Sure, there’s Jimmy bellowing over the best American schlockdom has to offer, but there’s also some accomplished rockabilly, stadium rock, blues and even a metailic stormer called “Hard Line”.
First Atlantic single “Make It Last All Night” is a Desmond Child/Dianne Warren/Jimmy special, built on a keyboard refrain reminiscent of a thousand Bon Jovi tear-jerkers, complete with the obligatory ‘nah-nah-nah-wah’s. Similarly, “‘When Your Love Is Gone” moseys along atop a clinically-correct drum machine, while “One Of Kind” boasts a pansy-level impotency when it comes to the chorus – all smug cleverness and stylistic phrasing.
So why isn’t this a Michael Bolton record? Simple. The Voice, The guttural, barbaric yowl that has made Jimmy Barnes a bigger domestic property Down Under than INXS or AC/DC. The most interesting songs on this 11-track platter are those where the arrangements are trained, perfect American… then Jimmy blows the whole thing to somewhere west of Wangaratta with explosive, sweaty passion.

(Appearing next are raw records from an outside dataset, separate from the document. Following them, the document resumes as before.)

(** C7 at a certificate that mis-declares its algorithm: two checks, the
    second one accepted. *)
Lemma basic_signature_retry_witness :
  signature_checks (fst (verifyPacked Sample.fallback_env
                           Sample.basic_statement Sample.hash)) =
    [(Sample.plain_cert, SHA256WithRSA,
      (Raw (AuthData Sample.basic_statement) ++ Sample.hash)%list, Sample.some_sig);
     (Sample.plain_cert, ECDSAWithSHA256,
      (Raw (AuthData Sample.basic_statement) ++ Sample.hash)%list, Sample.some_sig)] /\
  snd (verifyPacked Sample.fallback_env Sample.basic_statement Sample.hash) = Success.
Proof.
  pose proof (basic_signature_retry Sample.fallback_env Sample.basic_statement
                Sample.hash ES256 Sample.some_sig Sample.leaf_der [] Sample.plain_cert
                ltac:(evaluate) ltac:(evaluate) ltac:(evaluate) ltac:(evaluate))
    as [Hchecks _].
  split; [exact Hchecks | evaluate].
Defined.

(** C3 as stated fails: a CA certificate whose signature checks fail is
    rejected with the invalid-signature error, not with the
    invalid-certificate-profile one. *)
Lemma ca_flag_with_rejected_signature :
  AttStmt Sample.basic_statement !! "x5c" = Some (VArray [VBytes Sample.leaf_der]) /\
  x509_ParseCertificate Sample.ca_rejecting_env Sample.leaf_der = inr Sample.ca_cert /\
  IsCA Sample.ca_cert = true /\
  snd (verifyPacked Sample.ca_rejecting_env Sample.basic_statement Sample.hash) =
    Failure (WithDebugf Sample.protocol_error "invalid signature for packed: %v"
               [ArgError Sample.rejected]) /\
  result_kind (snd (verifyPacked Sample.ca_rejecting_env
                      Sample.basic_statement Sample.hash))
    <> Some invalid_certificate_profile.
Proof.
  repeat split; evaluate.
Qed.

(** C3 (as amended) at a CA certificate with an accepted signature. *)
Lemma basic_ca_flag_witness :
  result_kind (snd (verifyPacked Sample.ca_accepting_env
                      Sample.basic_statement Sample.hash))
    = Some invalid_certificate_profile.
Proof.
  apply (basic_ca_flag Sample.ca_accepting_env Sample.basic_statement Sample.hash
           ES256 Sample.some_sig Sample.leaf_der [] Sample.ca_cert).
  - evaluate.
  - evaluate.
  - evaluate.
  - evaluate.
  - evaluate.
  - left. evaluate.
Defined.

(** C6 as stated fails: with a valid signature and a device-model
    extension that decodes to another AAGUID, a CA certificate is rejected
    with the invalid-certificate-profile error and a critical extension with
    the invalid-extension error, not with aaguid-mismatch. *)
Lemma aaguid_mismatch_behind_profile_checks :
  (parseField_bytes (Value Sample.other_model) = inr (Sample.aaguid_one, []) /\
   Sample.aaguid_one <> AAGUID (AttestedCredentialData (AuthData Sample.basic_statement)) /\
   signature_accepted Sample.ca_other_model_env Sample.ca_other_model_cert
     (Raw (AuthData Sample.basic_statement) ++ Sample.hash) Sample.some_sig /\
   device_model_extensions (Extensions Sample.ca_other_model_cert) = [Sample.other_model] /\
   snd (verifyPacked Sample.ca_other_model_env Sample.basic_statement Sample.hash) =
     Failure (WithDebug Sample.protocol_error "CA is set for certificate") /\
   result_kind (snd (verifyPacked Sample.ca_other_model_env
                       Sample.basic_statement Sample.hash)) <> Some aaguid_mismatch) /\
  (signature_accepted Sample.critical_other_model_env Sample.critical_other_model_cert
     (Raw (AuthData Sample.basic_statement) ++ Sample.hash) Sample.some_sig /\
   device_model_extensions (Extensions Sample.critical_other_model_cert) =
     [Sample.device_model true (der_octet_string Sample.aaguid_one)] /\
   snd (verifyPacked Sample.critical_other_model_env Sample.basic_statement Sample.hash) =
     Failure (WithDebug Sample.protocol_error
                "extension id-fido-gen-ce-aaguid is present, but is marked as critical") /\
   result_kind (snd (verifyPacked Sample.critical_other_model_env
                       Sample.basic_statement Sample.hash)) <> Some aaguid_mismatch).
Proof.
  repeat split; try (left; evaluate); evaluate.
Qed.

(** C6 (as amended) at a version-3 leaf certificate whose device-model
    extension holds another AAGUID. *)
Lemma basic_aaguid_mismatch_witness :
  snd (verifyPacked Sample.other_model_env Sample.basic_statement Sample.hash) =
    Failure (WithDebugf Sample.protocol_error "invalid AAGUID" []) /\
  result_kind (snd (verifyPacked Sample.other_model_env
                      Sample.basic_statement Sample.hash)) = Some aaguid_mismatch.
Proof.
  apply (basic_aaguid_mismatch Sample.other_model_env Sample.basic_statement Sample.hash
           ES256 Sample.some_sig Sample.leaf_der [] Sample.other_model_cert
           [] Sample.other_model Sample.aaguid_one []).
  - evaluate.
  - evaluate.
  - evaluate.
  - evaluate.
  - left. evaluate.
  - evaluate.
  - evaluate.
  - evaluate.
  - repeat constructor.
  - evaluate.
  - evaluate.
Defined.

(** C9 at a leaf certificate whose device-model extension is empty: the
    statement is accepted. *)
Lemma basic_empty_device_model_accepted_witness :
  is_device_model (Sample.device_model false []) = true /\
  snd (verifyPacked Sample.empty_model_env Sample.basic_statement Sample.hash) = Success.
Proof.
  split; [evaluate|].
  apply (basic_empty_device_model_accepted Sample.empty_model_env Sample.basic_statement
           Sample.hash ES256 Sample.some_sig Sample.leaf_der [] Sample.empty_model_cert
           [] (Sample.device_model false [])).
  - evaluate.
  - evaluate.
  - evaluate.
  - evaluate.
  - left. evaluate.
  - evaluate.
  - evaluate.
  - evaluate.
  - repeat constructor.
  - evaluate.
Defined.

(** C2 at the statement [{alg: -7, sig: ..., x5c: []}]. *)
Example empty_x5c_statement_panics :
  verifyPacked (Sample.self_env ReturnsError) Sample.empty_x5c_statement Sample.hash
  = ([], Panic (IndexOutOfRange 0 0)).
Proof. evaluate. Qed.

(** C1 at the spec's scenario: a DER signature, and the same statement with
    the signature zeroed, both end in the decode error. *)
Lemma self_attestation_never_verifies_witness :
  snd (verifyPacked (Sample.self_env ReturnsError)
         (Sample.self_statement Sample.some_sig) Sample.hash) <> Success /\
  result_kind (snd (verifyPacked (Sample.self_env ReturnsError)
                      (Sample.self_statement Sample.some_sig) Sample.hash))
    <> Some invalid_signature /\
  (unmarshal_non_pointer (Sample.self_env ReturnsError) = ReturnsError ->
   result_kind (snd (verifyPacked (Sample.self_env ReturnsError)
                       (Sample.self_statement Sample.some_sig) Sample.hash))
     = Some malformed_signature).
Proof.
  apply (self_attestation_never_verifies (Sample.self_env ReturnsError)
           (Sample.self_statement Sample.some_sig) Sample.hash Sample.some_sig
           Sample.p256_key).
  - evaluate.
  - evaluate.
  - evaluate.
  - evaluate.
  - evaluate.
  - evaluate.
Defined.

Example zeroed_signature_is_a_decode_error :
  result_kind (snd (verifyPacked (Sample.self_env ReturnsError)
                      (Sample.self_statement (repeat (B 0) 8)) Sample.hash))
    = Some malformed_signature.
Proof. evaluate. Qed.

(** C8 at [r = 1], [s = 1]. *)
Lemma self_decode_refuses_der_signature_witness :
  fst (verifySelf (Sample.self_env ReturnsError)
         (Sample.self_statement Sample.some_sig) Sample.hash ES256
         (der_ecdsa_signature 1 1)) =
    [CallUnmarshal (der_ecdsa_signature 1 1) (SliceOfBigInt [None; None])] /\
  verify_calls (fst (verifySelf (Sample.self_env ReturnsError)
                       (Sample.self_statement Sample.some_sig) Sample.hash ES256
                       (der_ecdsa_signature 1 1))) = [] /\
  snd (verifySelf (Sample.self_env ReturnsError)
         (Sample.self_statement Sample.some_sig) Sample.hash ES256
         (der_ecdsa_signature 1 1)) <> Success /\
  match asn1_Unmarshal (unmarshal_non_pointer (Sample.self_env ReturnsError))
          (der_ecdsa_signature 1 1) (SliceOfBigInt [None; None]) with
  | inl _ => True
  | inr u => is_Some (um_err u) /\ um_ints u = [None; None]
  end.
Proof.
  apply (self_decode_refuses_der_signature (Sample.self_env ReturnsError)
           (Sample.self_statement Sample.some_sig) Sample.hash 1 1 Sample.p256_key).
  - evaluate.
  - evaluate.
Defined.



(** * Further properties of the verifier *)

(** ** What the verifier reads

    [verifyBasic] reads the statement only at [x5c] and the authenticator
    data only through the signed payload and the AAGUID; [verifySelf] reads
    the credential key and the signed payload. *)

Lemma verifyBasic_reads E a a' h h' alg alg' sig :
  AttStmt a !! "x5c" = AttStmt a' !! "x5c" ->
  (Raw (AuthData a) ++ h)%list = (Raw (AuthData a') ++ h')%list ->
  AAGUID (AttestedCredentialData (AuthData a)) =
    AAGUID (AttestedCredentialData (AuthData a')) ->
  verifyBasic E a h alg sig = verifyBasic E a' h' alg' sig.
Proof.
  intros Hx Hs Hg. unfold verifyBasic. now rewrite Hx, Hs, Hg.
Qed.

Lemma verifySelf_reads E a a' h h' alg sig :
  COSEKey (AttestedCredentialData (AuthData a)) =
    COSEKey (AttestedCredentialData (AuthData a')) ->
  (Raw (AuthData a) ++ h)%list = (Raw (AuthData a') ++ h')%list ->
  verifySelf E a h alg sig = verifySelf E a' h' alg sig.
Proof.
  intros Hk Hs. unfold verifySelf. now rewrite Hk, Hs.
Qed.

Lemma verifyPacked_reads E a a' h h' :
  AttStmt a !! "alg" = AttStmt a' !! "alg" ->
  AttStmt a !! "sig" = AttStmt a' !! "sig" ->
  AttStmt a !! "x5c" = AttStmt a' !! "x5c" ->
  AttStmt a !! "ecdaaKeyId" = AttStmt a' !! "ecdaaKeyId" ->
  AttestedCredentialData (AuthData a) = AttestedCredentialData (AuthData a') ->
  (Raw (AuthData a) ++ h)%list = (Raw (AuthData a') ++ h')%list ->
  verifyPacked E a h = verifyPacked E a' h'.
Proof.
  intros Halg Hsig Hx Hk Hcred Hs. unfold verifyPacked.
  rewrite Halg, Hsig, Hx, Hk.
  destruct (AttStmt a' !! "alg") as [[| alg | | |]|]; try reflexivity.
  destruct (AttStmt a' !! "sig") as [[| | sig | |]|]; try reflexivity.
  destruct (bool_decide _).
  - apply verifyBasic_reads; [assumption | assumption | now rewrite Hcred].
  - destruct (bool_decide _); [reflexivity|].
    apply verifySelf_reads; [now rewrite Hcred | assumption].
Qed.

(** X1. Statement fields other than [alg], [sig], [x5c] and [ecdaaKeyId]
    are ignored: adding or overwriting any other key leaves the trace and
    the result of [verifyPacked] unchanged. *)
Theorem verifyPacked_ignores_other_fields E auth stmt key value h :
  key <> "alg" -> key <> "sig" -> key <> "x5c" -> key <> "ecdaaKeyId" ->
  verifyPacked E {| AuthData := auth; AttStmt := <[key := value]> stmt |} h =
  verifyPacked E {| AuthData := auth; AttStmt := stmt |} h.
Proof.
  intros Halg Hsig Hx Hk.
  apply verifyPacked_reads; cbn [AttStmt AuthData];
    rewrite ?lookup_insert_ne by congruence; reflexivity.
Qed.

The rest of the record is made up of sassy blues and soul-roc, but first Aussie single “Lay Down Your Guns” is an insidiously infectious example of neither. “Little Darling” may be low-strung blues rock and “Caught Between Two Fires’ may be corporate stadia fodder, but it’s not even noticeable. They’re just vehicles for the Scottish Panzer division voicebox from Hell.
With a new record company and the right choice of singles, Jimmy might just please a whole lot of new people who have no idea where Bowral, Wangaratta or Wooloomooloo are.